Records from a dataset
(** On a map without nil interface values and without nil keys, [Range]
    hands the callback the associations in walk order and stops after the
    first one on which the callback answers [false]: with a callback that
    folds [g] and answers [p], the result is the fold of [g] over the
    associations up to and including that one, a prefix of the walk.  The
    contents are not changed. *)
Theorem Range_stops {A} (g : A → K → V → A) (p : K → V → bool)
    (m : gmap K V) ks acc :
  keys_not_nil m →
  Range ks (λ key value a, ret (g a key value, p key value)) acc (box <$> m)
  = Done (foldl (λ a kv, g a kv.1 kv.2) acc
            (upto_stop (uncurry p) (visited ks m)))
         (box <$> m)
  ∧ upto_stop (uncurry p) (visited ks m) `prefix_of` visited ks m.
Proof.
  intros Hnn. split; [by apply Range_fold|apply upto_stop_prefix].
Qed.

(** A walk through [Range] panics, without calling the callback again,
    when it reaches a nil key or a nil interface value. *)
Theorem Range_panics_on_nil {A} (f : K → V → A → Go (A * bool))
    (d : Data) k a ks acc :
  d !! k = Some a →
  isNilK k = true ∨ a = nil →
  Range (k :: ks) f acc d = Panic d.
Proof.
  intros Hk Hnil. unfold Range.
  rewrite (sync_Range_visit _ _ a) by done.
  unfold bind, assertK. destruct (isNilK k) eqn:HnilK; [done|].
  destruct Hnil as [Hn | ->]; [congruence|done].
Qed.

(** On a map without nil interface values and without nil keys, a [Range]
    whose callback always answers [true] folds over every association of
    the map, each exactly once. *)
Theorem Range_visits_all {A} (g : A → K → V → A) (m : gmap K V) ks acc :
  traversal ks (box <$> m) →
  keys_not_nil m →
  Range ks (λ key value a, ret (g a key value, true)) acc (box <$> m)
  = Done (foldl (λ a kv, g a kv.1 kv.2) acc (visited ks m)) (box <$> m)
  ∧ visited ks m ≡ₚ map_to_list m.
Proof.
  intros Ht Hnn. apply traversal_fmap_box in Ht as [Hnd Hall]. split.
  - rewrite (Range_fold g (λ _ _, true)) by done.
    by rewrite upto_stop_all by (by intros [??] _).
  - by apply visited_Permutation.
Qed.

(** Below the range of [int], [Len] returns the number of associations. *)
Theorem Len_size (d : Data) ks :
  traversal ks d →
  Z.of_nat (length ks) < 2 ^ 63 →
  Len ks d = Done (Z.of_nat (size d)) d.
Proof.
  intros [Hnd Hall] Hlen. rewrite Len_run by done.
  by rewrite (visited_Permutation d ks Hnd Hall), length_map_to_list.
Qed.

(** On a map without nil keys, [Keys] returns every key of the map exactly
    once, in walk order, and leaves the contents alone. *)
Theorem Keys_spec (d : Data) ks :
  traversal ks d →
  keys_not_nil d →
  ∃ keys, Keys ks d = Done keys d
          ∧ NoDup keys
          ∧ keys ≡ₚ (map_to_list d).*1
          ∧ (∀ k, k ∈ keys ↔ is_Some (d !! k)).
Proof.
  intros [Hnd Hall] Hnn. exists ((visited ks d).*1).
  assert (Hperm : (visited ks d).*1 ≡ₚ (map_to_list d).*1).
  { by rewrite (visited_Permutation d ks Hnd Hall). }
  split_and!.
  - by apply Keys_run.
  - rewrite Hperm. apply NoDup_fst_map_to_list.
  - done.
  - intros k. rewrite Hperm, list_elem_of_fmap. split.
    + intros ([k' a] & -> & Hin). apply elem_of_map_to_list in Hin. by eexists.
    + intros [a Ha]. exists (k, a). split; [done|].
      by apply elem_of_map_to_list.
Qed.

(** [Keys] panics when the walk reaches a nil key. *)
Theorem Keys_panics_on_nil (d : Data) k ks :
  is_Some (d !! k) →
  isNilK k = true →
  Keys (k :: ks) d = Panic d.
Proof.
  intros [a Hk] Hnil. unfold Keys.
  rewrite (sync_Range_visit _ _ a) by done.
  unfold bind, assertK. by rewrite Hnil.
Qed.

(** On a map without nil interface values and without nil keys, [Values]
    returns the value of every association, in walk order; when [Keys] and
    [Values] walk in the same order, the i-th key goes with the i-th
    value. *)
Theorem Keys_Values_paired (m : gmap K V) ks :
  traversal ks (box <$> m) →
  keys_not_nil m →
  ∃ keys values,
    Keys ks (box <$> m) = Done keys (box <$> m)
    ∧ Values ks (box <$> m) = Done values (box <$> m)
    ∧ values ≡ₚ (map_to_list m).*2
    ∧ length keys = length values
    ∧ zip keys values ≡ₚ map_to_list m.
Proof.
  intros Ht Hnn. apply traversal_fmap_box in Ht as [Hnd Hall].
  assert (Hperm : visited ks m ≡ₚ map_to_list m)
    by (by apply visited_Permutation).
  exists ((visited ks m).*1), ((visited ks m).*2). split_and!.
  - rewrite Keys_run by (by apply keys_not_nil_fmap).
    rewrite visited_fmap. do 2 f_equal.
    rewrite <-list_fmap_compose. apply list_fmap_ext. by intros i [??] _.
  - apply Values_run.
  - by rewrite Hperm.
  - by rewrite !length_fmap.
  - by rewrite zip_fst_snd.
Qed.

(** The readers never change the contents, whether they return or panic. *)
Theorem readers_leave_contents (d : Data) k ks :
  contents (Load k d) = d
  ∧ contents (Get k d) = d
  ∧ contents (Has k d) = d
  ∧ contents (Len ks d) = d
  ∧ contents (Keys ks d) = d
  ∧ contents (Values ks d) = d
  ∧ contents (String ks d) = d.
Proof.
  split_and!.
  - autounfold with gsync. by destruct (d !! k) as [[|a]|].
  - autounfold with gsync. by destruct (d !! k) as [[|a]|].
  - autounfold with gsync. by destruct (d !! k).
  - by apply sync_Range_contents.
  - apply sync_Range_contents. intros k' a acc d'.
    unfold bind, assertK. by destruct (isNilK k').
  - apply sync_Range_contents. by intros k' [|v] acc d'.
  - unfold String, bind. unfold Range.
    match goal with
    | |- context [sync_Range ks ?f ?acc d] =>
        pose proof (sync_Range_contents ks f acc d) as Hc;
        destruct (sync_Range ks f acc d) as [l d'|d']; simpl in *
    end; apply Hc; intros k' [|v] acc d''; unfold bind, assertK;
         by destruct (isNilK k').
Qed.

(** [Has], [Store], [Delete], [Len] and [Clear] return on every contents:
    none of them asserts the type of a key or of a value. *)
Theorem never_panic (d : Data) k v ks :
  is_done (Has k d) = true
  ∧ is_done (Store k v d) = true
  ∧ is_done (Delete k d) = true
  ∧ is_done (Len ks d) = true
  ∧ is_done (Clear ks d) = true.
Proof.
  split_and!.
  - by rewrite Has_lookup.
  - done.
  - by rewrite Delete_run.
  - by apply sync_Range_done.
  - by rewrite Clear_run.
Qed.


(** A method that stores no nil interface value leaves contents without
    nil interface values that way, however it ends: the methods that only
    remove, and those that store a value or a transform's result that is
    not a nil interface value. *)
Theorem typed_preserved (d : Data) k v old new f ks :
  typed d →
  isNilV v = false →
  isNilV new = false →
  (∀ x, isNilV (f x) = false) →
  typed (contents (Store k v d))
  ∧ typed (contents (Delete k d))
  ∧ typed (contents (LoadAndDelete k d))
  ∧ typed (contents (LoadOrStore k v d))
  ∧ typed (contents (GetOrStore k v d))
  ∧ typed (contents (Swap k new d))
  ∧ typed (contents (CompareAndSwap k old new d))
  ∧ typed (contents (CompareAndDelete k old d))
  ∧ typed (contents (Compute k f d))
  ∧ typed (contents (ComputeAndGet k f d))
  ∧ typed (contents (ComputeAndLoad k f d))
  ∧ typed (contents (Clear ks d)).
Proof.
  intros Hd Hv Hnew Hf.
  split_and!;
    eauto using typed_Delete, typed_LoadAndDelete,
      typed_LoadOrStore, typed_GetOrStore, typed_Swap, typed_CompareAndSwap,
      typed_CompareAndDelete, typed_Clear.
  - rewrite Store_run. by apply typed_insert_toAny.
  - destruct (d !! k) as [[|a]|] eqn:Hk.
    + by rewrite Compute_nil.
    + rewrite (Compute_present _ _ a) by done. by apply typed_insert_toAny.
    + rewrite Compute_absent by done. by apply typed_insert_toAny.
  - unfold ComputeAndGet, bind. destruct (d !! k) as [[|a]|] eqn:Hk.
    + by rewrite Get_nil.
    + by rewrite (Get_present _ _ a), (GetOrStore_present _ _ a).
    + rewrite Get_absent by done. by apply typed_GetOrStore.
  - unfold ComputeAndLoad, bind. destruct (d !! k) as [[|a]|] eqn:Hk.
    + by rewrite Get_nil.
    + by rewrite (Get_present _ _ a), (LoadOrStore_present _ _ a).
    + rewrite Get_absent by done. by apply typed_LoadOrStore.
Qed.

(** Whatever the map held, after [Clear] it prints as [{}]. *)
Theorem Clear_then_String (d : Data) ks ks' :
  traversal ks d →
  (Clear ks ;; String ks') d = Done "{}" ∅.
Proof.
  intros Ht. unfold bind at 1. rewrite (Clear_traversal _ _ Ht).
  unfold String, Range, bind. by rewrite sync_Range_empty.
Qed.

(** [Store] on a new key makes [Len] grow by one; on a present key it
    leaves [Len] as it was. *)
Theorem Len_Store (d : Data) k v ks ks' :
  traversal ks d →
  traversal ks' (<[k := toAny v]> d) →
  Z.of_nat (length ks) < 2 ^ 63 →
  Z.of_nat (length ks') < 2 ^ 63 →
  ∃ n, Len ks d = Done n d
       ∧ (Store k v ;; Len ks') d
         = Done (if bool_decide (is_Some (d !! k)) then n else n + 1)
                (<[k := toAny v]> d).
Proof.
  intros [Hnd Hall] [Hnd' Hall'] Hlen Hlen'. exists (Z.of_nat (size d)).
  split.
  - rewrite Len_run by done.
    by rewrite (visited_Permutation d ks Hnd Hall), length_map_to_list.
  - unfold bind. rewrite Store_run, Len_run by done.
    rewrite (visited_Permutation _ ks' Hnd' Hall'), length_map_to_list.
    rewrite map_size_insert. f_equal.
    destruct (d !! k) as [a|] eqn:Hk.
    + by rewrite bool_decide_eq_true_2.
    + rewrite bool_decide_eq_false_2 by (by intros [? [=]]). simpl. lia.
Qed.

End gsync.

(** ** The failing calls *)

Import StringInt.
Import Iface.

(** C1. On an empty [Map[string, int]], [Swap("missing", 7)] does not
    return [(0, false)]: the underlying swap stores the new value and
    yields the nil interface, and the type assertion on it panics. *)
Theorem Swap_absent_key_panics :
  Swap never_nil "missing" 7 (∅ : Data) = Panic {["missing" := box 7]}
  ∧ Swap never_nil "missing" 7 (∅ : Data)
    ≠ Done (zero, false) {["missing" := box 7]}.
Proof. split; [reflexivity|discriminate]. Qed.

(** C2. On a [Map[string, any]], after [Store("a", 1)] the call
    [CompareAndSwap("a", 1, nil)] succeeds and leaves the nil interface at
    the key; the following [Load("a")] does not return [(nil, true)] but
    panics. *)
Theorem CompareAndSwap_nil_then_Load_panics :
  (Store is_nil "a" (Some 1) ;; CompareAndSwap is_nil "a" (Some 1) None)
    (∅ : DataV)
  = Done true {["a" := nil]}
  ∧ (Store is_nil "a" (Some 1) ;; CompareAndSwap is_nil "a" (Some 1) None ;;
     Load None "a") (∅ : DataV)
    = Panic {["a" := nil]}.
Proof. split; reflexivity. Qed.

(** C3. On an empty [Map[string, any]], [LoadOrStore("c", nil)] stores the
    nil interface and panics instead of returning [(nil, false)]. *)
Theorem LoadOrStore_nil_panics :
  LoadOrStore is_nil "c" None (∅ : DataV) = Panic {["c" := nil]}.
Proof. reflexivity. Qed.

(** C4. On a [Map[string, any]], after [Store("a", nil)] the key is
    present, and [LoadAndDelete("a")] removes it and panics instead of
    returning [(nil, true)]. *)
Theorem LoadAndDelete_nil_panics :
  (Store is_nil "a" None ;; Has "a") (∅ : DataV) = Done true {["a" := nil]}
  ∧ (Store is_nil "a" None ;; LoadAndDelete None "a") (∅ : DataV) = Panic ∅.
Proof. split; reflexivity. Qed.

(** C5. On a [Map[string, any]], [Load("a")] after [Store("a", nil)] does
    not return [(nil, true)] but panics. *)
Theorem Store_nil_Load_panics :
  (Store is_nil "a" None ;; Load None "a") (∅ : DataV)
  = Panic {["a" := nil]}.
Proof. reflexivity. Qed.

(** C8. [String] panics instead of rendering the map when the map holds a
    nil interface value (a [Map[string, any]] after [Store("a", nil)]) or
    a nil key (a [Map[any, int]] after [Store(nil, 1)]). *)
Theorem String_nil_panics :
  (Store is_nil "a" None ;; String never_nil fmt_string fmt_iface ["a"])
    (∅ : DataV)
  = Panic {["a" := nil]}
  ∧ (Store never_nil None 1 ;; String is_nil fmt_key fmt_int [None])
      (∅ : DataK)
    = Panic {[None := box 1]}.
Proof. split; reflexivity. Qed.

** WHAT THE TASK ASKS **
Extract from the records above the lines from the one containing "remove, and those" to the one containing "Compute_absent by done. by apply typed_insert_toAny.", both lines included, exactly as they appear and with nothing else.

** SOLVED PROBLEM **
    remove, and those that store a value or a transform's result that is
    not a nil interface value. *)
Theorem typed_preserved (d : Data) k v old new f ks :
  typed d →
  isNilV v = false →
  isNilV new = false →
  (∀ x, isNilV (f x) = false) →
  typed (contents (Store k v d))
  ∧ typed (contents (Delete k d))
  ∧ typed (contents (LoadAndDelete k d))
  ∧ typed (contents (LoadOrStore k v d))
  ∧ typed (contents (GetOrStore k v d))
  ∧ typed (contents (Swap k new d))
  ∧ typed (contents (CompareAndSwap k old new d))
  ∧ typed (contents (CompareAndDelete k old d))
  ∧ typed (contents (Compute k f d))
  ∧ typed (contents (ComputeAndGet k f d))
  ∧ typed (contents (ComputeAndLoad k f d))
  ∧ typed (contents (Clear ks d)).
Proof.
  intros Hd Hv Hnew Hf.
  split_and!;
    eauto using typed_Delete, typed_LoadAndDelete,
      typed_LoadOrStore, typed_GetOrStore, typed_Swap, typed_CompareAndSwap,
      typed_CompareAndDelete, typed_Clear.
  - rewrite Store_run. by apply typed_insert_toAny.
  - destruct (d !! k) as [[|a]|] eqn:Hk.
    + by rewrite Compute_nil.
    + rewrite (Compute_present _ _ a) by done. by apply typed_insert_toAny.
    + rewrite Compute_absent by done. by apply typed_insert_toAny.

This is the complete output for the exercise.